Great Britain on her part has gone in with her capital, roystering and swaggering, and always has blundered boldly and courageously. The personnel of her enterprises has been honeycombed with younger sons, dependants of the London directors, and the whole class of inefficient parasites which clog the administration of English industrial undertakings abroad. Her capitalists have built railroads in the mountains, where the tropical torrents require enormous resisting works, just as though they were constructing lines across the plains of India or from London to Liverpool. The stolid and dogged British investor has paid for it all, and has kept on pouring more money into these enterprises. So it came that he floundered into the untold wealth of the Peruvian guanos, stumbled into the nitrates with their incalculable riches, drifted into the golden stream of mining lotteries, and even fell upon fortunate and undeserved surprises in the way of profitable railway projects; while the expansion of his banking facilities, sometimes undertaken with a recklessness that would paralyze conservative bankers, brought him returns that justified further plunges into doubtful financial enterprises. As a whole, this blundering, or even stupid, English policy of investments has paid pretty regular dividends,—in all probability greater in proportion to the capital than the timid and over-cautious German investor has received. When the United States fully appreciates the field which the Panama Canal opens on the West Coast of South America, her captains of industry will be as bold as the Britishers, but not so recklessly stupid, in their preliminary plunges.

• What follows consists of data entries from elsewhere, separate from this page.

(* ===== verification/MqssdOptions.v ===== *)
(** * Configuration of the RocksDB experiments

    rocksdb-8.6.7/mqssd: the command lines of mqssd.cc and dbb.cc and the
    options they open the database with.  Fields keep the width RocksDB
    declares them with. *)

From Stdlib Require Import SpecFloat.
From stdpp Require Import strings.
From S2P Require Import Prelude Words Text BloomFilter.

(** The codes of a C string. *)
Definition codes (s : string) : list Z := (fun c => Z.of_nat (Ascii.nat_of_ascii c)) <$> String.list_ascii_of_string s.

Inductive CompactionStyle : Type := kCompactionStyleLevel | kCompactionStyleUniversal.
Inductive CompressionType : Type := kNoCompression | kOtherCompression.

(** [compaction_options_universal]. *)
Record UniversalOptions : Type := mkUniversal {
  size_ratio : Z;
  min_merge_width : Z;
  max_merge_width : Z;
  max_size_amplification_percent : Z;
}.

(** The fields of [rocksdb::Options] and [BlockBasedTableOptions] the programs
    set, and the thread counts of [options.env]. *)
Record Options : Type := mkOptions {
  create_if_missing : bool;
  compaction_readahead_size : Z;
  allow_mmap_reads : bool;
  allow_mmap_writes : bool;
  use_direct_reads : bool;
  use_direct_io_for_flush_and_compaction : bool;
  compression : CompressionType;
  max_open_files : Z;
  write_buffer_size : Z;
  target_file_size_base : Z;
  max_background_jobs : Z;
  high_threads : Z;
  max_background_flushes : Z;
  low_threads : Z;
  max_background_compactions : Z;
  max_subcompactions : Z;
  num_levels : Z;
  compaction_style : CompactionStyle;
  level_compaction_dynamic_level_bytes : bool;
  target_file_size_multiplier : Z;
  max_bytes_for_level_base : Z;
  max_bytes_for_level_multiplier : spec_float;
  level0_file_num_compaction_trigger : Z;
  periodic_compaction_seconds : Z;
  compaction_options_universal : UniversalOptions;
  block_cache : Z;
  partition_filters : bool;
}.

(** The static variables of mqssd.cc. *)
Record Params : Type := mkParams {
  DATA_DIR : list Z;
  nkeys : Z;
  nqueries : Z;
  nflushthreads : Z;
  ncompthreads : Z;
  fanout : Z;
  leveled_compaction : bool;
  dynamic_level : bool;
  filesize : Z;
}.

Definition mqssd_params (argv : list (list Z)) : result Params :=
  match argv with
  | [a1; a2; a3; a4; a5; a6; a7; a8; a9] =>
      Ok (mkParams a1 (strtoull a2) (strtoull a3) (strtoull a4) (strtoull a5) (strtoull a6)
            (bool_decide (take 5 a7 = codes "Level")) (bool_decide (take 1 a8 = codes "1")) (strtoull a9))
  | _ => Err EAssert
  end.

(** dbb.cc has one flush thread and no data. *)
Definition dbb_params (argv : list (list Z)) : result Params :=
  match argv with
  | [a1; a2; a3; a4; a5] =>
      Ok (mkParams [] 0 0 1 (strtoull a1) (strtoull a2)
            (bool_decide (take 5 a3 = codes "Level")) (bool_decide (take 1 a4 = codes "1")) (strtoull a5))
  | _ => Err EAssert
  end.

(** The options set before the branch on the compaction style. *)
Definition common_options (p : Params) (o : Options) : Options :=
  mkOptions (create_if_missing o) (compaction_readahead_size o) (allow_mmap_reads o) (allow_mmap_writes o)
    (use_direct_reads o) (use_direct_io_for_flush_and_compaction o) (compression o) (max_open_files o)
    (wmul 64 (filesize p) 1048576) (wmul 64 (filesize p) 1048576)
    (int32_of (wadd 64 (nflushthreads p) (ncompthreads p)))
    (int32_of (nflushthreads p)) (int32_of (nflushthreads p)) (int32_of (ncompthreads p)) (int32_of (ncompthreads p))
    (wrap 32 (ncompthreads p))
    (num_levels o) (compaction_style o) (level_compaction_dynamic_level_bytes o) (target_file_size_multiplier o)
    (max_bytes_for_level_base o) (max_bytes_for_level_multiplier o) (level0_file_num_compaction_trigger o)
    (periodic_compaction_seconds o) (compaction_options_universal o) (block_cache o) (partition_filters o).

Definition leveled_options (num_L1_files : Z) (p : Params) (o : Options) : Options :=
  mkOptions (create_if_missing o) (compaction_readahead_size o) (allow_mmap_reads o) (allow_mmap_writes o)
    (use_direct_reads o) (use_direct_io_for_flush_and_compaction o) (compression o) (max_open_files o)
    (write_buffer_size o) (target_file_size_base o) (max_background_jobs o) (high_threads o) (max_background_flushes o)
    (low_threads o) (max_background_compactions o) (max_subcompactions o)
    9 kCompactionStyleLevel (dynamic_level p) 1
    (wmul 64 num_L1_files (target_file_size_base o)) (double_of (fanout p)) (int32_of num_L1_files)
    (periodic_compaction_seconds o) (compaction_options_universal o) (block_cache o) (partition_filters o).

Definition universal_options (p : Params) (o : Options) : result Options :=
  let fo := fanout p in
  let? q := udiv fo (wsub 64 fo 1) in
  let percent := wrap 32 (wmul 64 100 (wadd 64 (wsub 64 fo 1) q)) in
  Ok (mkOptions (create_if_missing o) (compaction_readahead_size o) (allow_mmap_reads o) (allow_mmap_writes o)
    (use_direct_reads o) (use_direct_io_for_flush_and_compaction o) (compression o) (max_open_files o)
    (write_buffer_size o) (target_file_size_base o) (max_background_jobs o) (high_threads o) (max_background_flushes o)
    (low_threads o) (max_background_compactions o) (max_subcompactions o)
    (int32_of (wmul 64 fo 5)) kCompactionStyleUniversal (level_compaction_dynamic_level_bytes o) (target_file_size_multiplier o)
    (max_bytes_for_level_base o) (max_bytes_for_level_multiplier o) (int32_of fo)
    0 (mkUniversal 1 (wrap 32 fo) (wrap 32 fo) percent) (block_cache o) (partition_filters o)).

(** The options [main] sets; the same statements in mqssd.cc and dbb.cc. *)
Definition configure (p : Params) (o : Options) : result Options :=
  let o := common_options p o in
  if leveled_compaction p then Ok (leveled_options 4 p o) else universal_options p o.

(** The options [init] sets before it opens the database. *)
Definition init_options (o : Options) : Options :=
  mkOptions true 0 false false true true kNoCompression (-1)
    (write_buffer_size o) (target_file_size_base o) (max_background_jobs o) (high_threads o) (max_background_flushes o)
    (low_threads o) (max_background_compactions o) (max_subcompactions o)
    (num_levels o) (compaction_style o) (level_compaction_dynamic_level_bytes o) (target_file_size_multiplier o)
    (max_bytes_for_level_base o) (max_bytes_for_level_multiplier o) (level0_file_num_compaction_trigger o)
    (periodic_compaction_seconds o) (compaction_options_universal o)
    (1024 * 1024 * 1024) false.

(** [init]: [open] is [rocksdb::DB::Open], [None] a status that is not OK. *)
Definition init {DB} (open : Options -> option DB) (o : Options) : result (DB * Options) :=
  let o := init_options o in
  match open o with Some db => Ok (db, o) | None => Err EAssert end.

(** [main] of dbb.cc: the options the database was opened with. *)
Definition dbb_main {DB} (open : Options -> option DB) (close : DB -> bool) (o : Options) (argv : list (list Z))
  : result Options :=
  let? p := dbb_params argv in
  let? o := configure p o in
  let? (db, o) := init open o in
  if close db then Ok o else Err EAssert.

(** ** What the options come to *)

Lemma int32_of_id z : - 2 ^ 31 <= z < 2 ^ 31 -> int32_of z = z.
Proof.
  intros Hz. unfold int32_of, wrap. destruct (Z.lt_ge_cases z 0).
  - replace (z mod 2 ^ 32) with (z + 2 ^ 32) by (apply Z.mod_unique with (-1); lia).
    destruct (Z.ltb_spec (z + 2 ^ 32) (2 ^ 31)); lia.
  - rewrite Z.mod_small by lia. destruct (Z.ltb_spec z (2 ^ 31)); lia.
Qed.

Lemma universal_percent fo :
  2 <= fo < 2 ^ 24 ->
  exists q, udiv fo (wsub 64 fo 1) = Ok q /\
    wrap 32 (wmul 64 100 (wadd 64 (wsub 64 fo 1) q)) = if fo =? 2 then 300 else 100 * fo.
Proof.
  intros H. unfold udiv, wsub, wadd, wmul. rewrite (wrap_id 64 (fo - 1)) by (split; lia).
  rewrite (proj2 (Z.eqb_neq _ _)) by lia. eexists. split; [done|].
  assert (fo / (fo - 1) = if fo =? 2 then 2 else 1) as ->.
  { destruct (Z.eqb_spec fo 2) as [->|]; [done|]. symmetry. apply Z.div_unique with 1; lia. }
  destruct (Z.eqb_spec fo 2) as [->|]; [done|]. rewrite (wrap_id 64 (fo - 1 + 1)) by (split; lia).
  rewrite (wrap_id 64) by (split; lia). rewrite wrap_id by (split; lia). lia.
Qed.

(** The options of a configuration.  Under universal compaction with a
    fanout [T] from 2 on: compaction starts at [T] sorted runs, merges exactly
    [T] of them at a time, the size amplification limit is [100 T] percent
    (300 for [T = 2]), and there are [5 T] levels.  Under leveled compaction L0
    and L1 both hold four files of the target size.  In both cases [filesize]
    MiB is the size of a memtable and of a file. *)
Lemma configure_shape p o :
  0 <= filesize p < 2 ^ 40 -> 2 <= fanout p < 2 ^ 24 ->
  exists o', configure p o = Ok o' /\
    write_buffer_size o' = 1048576 * filesize p /\ target_file_size_base o' = 1048576 * filesize p /\
    if leveled_compaction p then
      compaction_style o' = kCompactionStyleLevel /\ num_levels o' = 9 /\
      level0_file_num_compaction_trigger o' = 4 /\ max_bytes_for_level_base o' = 4 * target_file_size_base o' /\
      level_compaction_dynamic_level_bytes o' = dynamic_level p
    else
      compaction_style o' = kCompactionStyleUniversal /\ num_levels o' = 5 * fanout p /\
      level0_file_num_compaction_trigger o' = fanout p /\
      compaction_options_universal o' =
        mkUniversal 1 (fanout p) (fanout p) (if fanout p =? 2 then 300 else 100 * fanout p).
Proof.
  intros Hs Hf. unfold configure. assert (wmul 64 (filesize p) 1048576 = 1048576 * filesize p) as Hw.
  { unfold wmul. rewrite wrap_id by (split; lia). lia. }
  destruct (leveled_compaction p).
  - eexists. split; [done|]. simpl. rewrite Hw. split_and!; try done. unfold wmul. by rewrite wrap_id by (split; lia).
  - unfold universal_options. destruct (universal_percent (fanout p) Hf) as (q & -> & Hp). simpl rbind. rewrite Hp.
    eexists. split; [done|]. simpl. rewrite Hw. unfold wmul. rewrite !(wrap_id 64), !(wrap_id 32), !int32_of_id by (unfold word; lia).
    split_and!; done || lia.
Qed.

(** A fanout of one divides by zero in both programs. *)
Lemma fanout_one_traps p o : fanout p = 1 -> leveled_compaction p = false -> configure p o = Err EDivZero.
Proof. intros Hf Hl. unfold configure, universal_options. by rewrite Hl, Hf. Qed.

(** An instance: mqssd with fanout 4 and files of 32 MiB. *)
Definition zero_options : Options :=
  mkOptions false 0 false false false false kNoCompression 0 0 0 0 0 0 0 0 0 0 kCompactionStyleLevel false 0 0 (double_of 0) 0 0
    (mkUniversal 0 0 0 0) 0 false.

Example configure_fanout_four :
  exists o', configure (mkParams [] 0 0 1 1 4 false false 32) zero_options = Ok o' /\
    max_size_amplification_percent (compaction_options_universal o') = 400.
Proof.
  destruct (configure_shape (mkParams [] 0 0 1 1 4 false false 32) zero_options) as (o' & Ho & _ & _ & _ & _ & _ & Hu);
    [simpl; lia|simpl; lia|].
  exists o'. split; [exact Ho|]. rewrite Hu. reflexivity.
Defined.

These observations bring the subject back to the point that in international rivalry the country does best that meets its competitors on the vantage ground of better and cheaper goods, rather than by dependence on racial sympathy or fraternal sentiment. The great point for the United States is the very marked advantage in which it is placed with reference to the West Coast countries of South America by the Canal. The trade centres of the Eastern States and of the Mississippi Valley will front on the Pacific, as they now front on the Atlantic and the Caribbean. Proximity of markets is a clear gain, and it will help the commerce of the United States to adventure abroad. In that sense, for a section of South America it definitely enlarges the commercial basis of the Monroe Doctrine.